My upcoming Emma Caldridge book is set partially in the Sahara desert. Big portions of the book take place in Mauritania. Not a tourist destination. My research made it sound like a bleak place with lovely people but few natural resources or industry to speak of, and even less opportunity. To research this country, I found blogs written by Peace Corps members and intrepid travelers with photos and video. In many cases these were even better than had I been there, because they had a local connection through their Peace Corps posting. Look for these bloggers. They’ll really give you an inside scoop into an area.
4. Always try to read local newspapers.
You’ll learn about the issues affecting the locals and you’ll get a feel for the underbelly of an area. This is even applicable to here in the US. For my first Ludlum book, The Janus Reprisal, I happened to be researching the large ports of Europe and discovered a small report in an Italian paper (in English) about the local police intercepting a shipment of guns with bayonets attached that were hidden in a cargo ship sailing a route between Italy and North Carolina. The reporter noted that this shipping route originated elsewhere, but was a common one for contraband smuggling. I used the information to create a fictional shipment. That report was a great help.

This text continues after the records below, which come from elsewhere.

(** An opened resolver: the objects it can find are covered by their blocks, a
    digest names one object, and cached data is what a fresh read would give. *)
Record resolver_ok (r : Resolver) : Prop := {
  rok_cache : cache_ok (r_cache r);
  rok_objects : forall o, object_in r o ->
    String.length (o_SHA256 o) = 64%nat /\ tiles 0 (o_Blocks o) (o_RawBytes o)
    /\ o_RawBytes o <= max_int64;
  rok_unique : forall o1 o2, object_in r o1 -> object_in r o2 ->
    o_SHA256 o1 = o_SHA256 o2 -> o1 = o2;
  rok_faithful : forall o k b d, object_in r o -> o_Blocks o !! k = Some b ->
    cached (r_cache r) (block_key (o_SHA256 o) k) = Some d -> contents r b = Ok d;
}.

Lemma contents_set_cache r c b : contents (set_cache r c) b = contents r b.
Proof. done. Qed.
Lemma object_in_set_cache r c o : object_in (set_cache r c) o <-> object_in r o.
Proof. done. Qed.

Lemma contents_len r b d : contents r b = Ok d -> zlen d = b_RawBytes b.
Proof.
  unfold block_contents. intros H. repeat case_match; simplify_eq; zbool; done.
Qed.

Lemma readBlock_spec r o k b res r' :
  resolver_ok r -> object_in r o -> o_Blocks o !! k = Some b ->
  readBlock sha256 zstd_DecodeAll r (o_SHA256 o) k b = (res, r') ->
  res = contents r b /\ r' = set_cache r (r_cache r') /\ resolver_ok r'.
Proof.
  intros [Hc Hobj Huniq Hf] Ho Hk H. unfold readBlock in H.
  pose proof (get_cached (block_key (o_SHA256 o) k) (r_cache r)) as Hget.
  pose proof (get_ok (block_key (o_SHA256 o) k) _ Hc) as Hc1.
  pose proof (fun key' => get_preserves (block_key (o_SHA256 o) k) key' _ Hc) as Hp.
  destruct (cache_get _ _) as [hit c] eqn:Eg. simpl in *.
  assert (resolver_ok (set_cache r c)) as Hok1.
  { split; [done|done|done|]. intros o' k' b' d' Ho' Hk' Hd'. simpl in Hd'.
    rewrite Hp in Hd'. rewrite contents_set_cache. eauto. }
  destruct hit as [d|].
  { simplify_eq. split_and!; [|done|done]. symmetry. eauto. }
  rewrite contents_set_cache in H. destruct (contents r b) as [d|e] eqn:Ec; simplify_eq;
    [|by split_and!].
  split_and!; [done|done|].
  destruct (put_spec (block_key (o_SHA256 o) k) d c Hc1) as (c2 & Hput & Hc2 & _ & Hd2).
  simpl. rewrite Hput. split; [done|done|done|].
  intros o' k' b' d' Ho' Hk' Hd'. simpl in Hd'. rewrite contents_set_cache.
  apply Hd2 in Hd' as [Hd'|[Hkey ->]].
  - apply (rok_faithful _ Hok1 o' k' b' d'); auto.
  - apply block_key_inj in Hkey as [Hsha ->].
    + rewrite (Huniq o' o) in Hk' by done. by simplify_eq.
    + destruct (Hobj o' Ho') as [-> _]. destruct (Hobj o Ho) as [-> _]. done.
Qed.

(** The byte of an object at a position, read without a cache. *)
Definition object_byte_of (r : Resolver) (o : Object) (p : Z) : option byte :=
  match o_Blocks o !! Z.to_nat (search_block (o_Blocks o) p) with
  | Some b => match contents r b with
              | Ok d => d !! Z.to_nat (p - b_RawOffset b)
              | Err _ => None
              end
  | None => None
  end.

5. Think about insects and wildlife.
If your locale is exotic it’s likely the wildlife is as well. Look into the insects that thrive and the local animals. Check out to see if they have wild dogs, feral pigs, vampire bats, and scorpions. Even ritzy hotels in tropical climates have geckos running around and palmetto bugs the size of collies. Write about them. Adds a lot to your story.
6. Discover if there is a local brew (or ask if there is a traditional drink).
Aguardiente is quite cheap and common in Colombia and tastes like cough syrup. I drank it in a small bar in Cartagena. Awful stuff to my mind, but many drink it and it plays a role in my first book. Always ask if there is a common drink or drug. Khat is prevalent-and legal-in parts of Africa and some in Mauritania never travel without the utensils to make tea. You don’t have to indulge but you should know the local customs and writing about them will enhance your story.
And lastly, if you do get to travel to the locale, enjoy your research trip!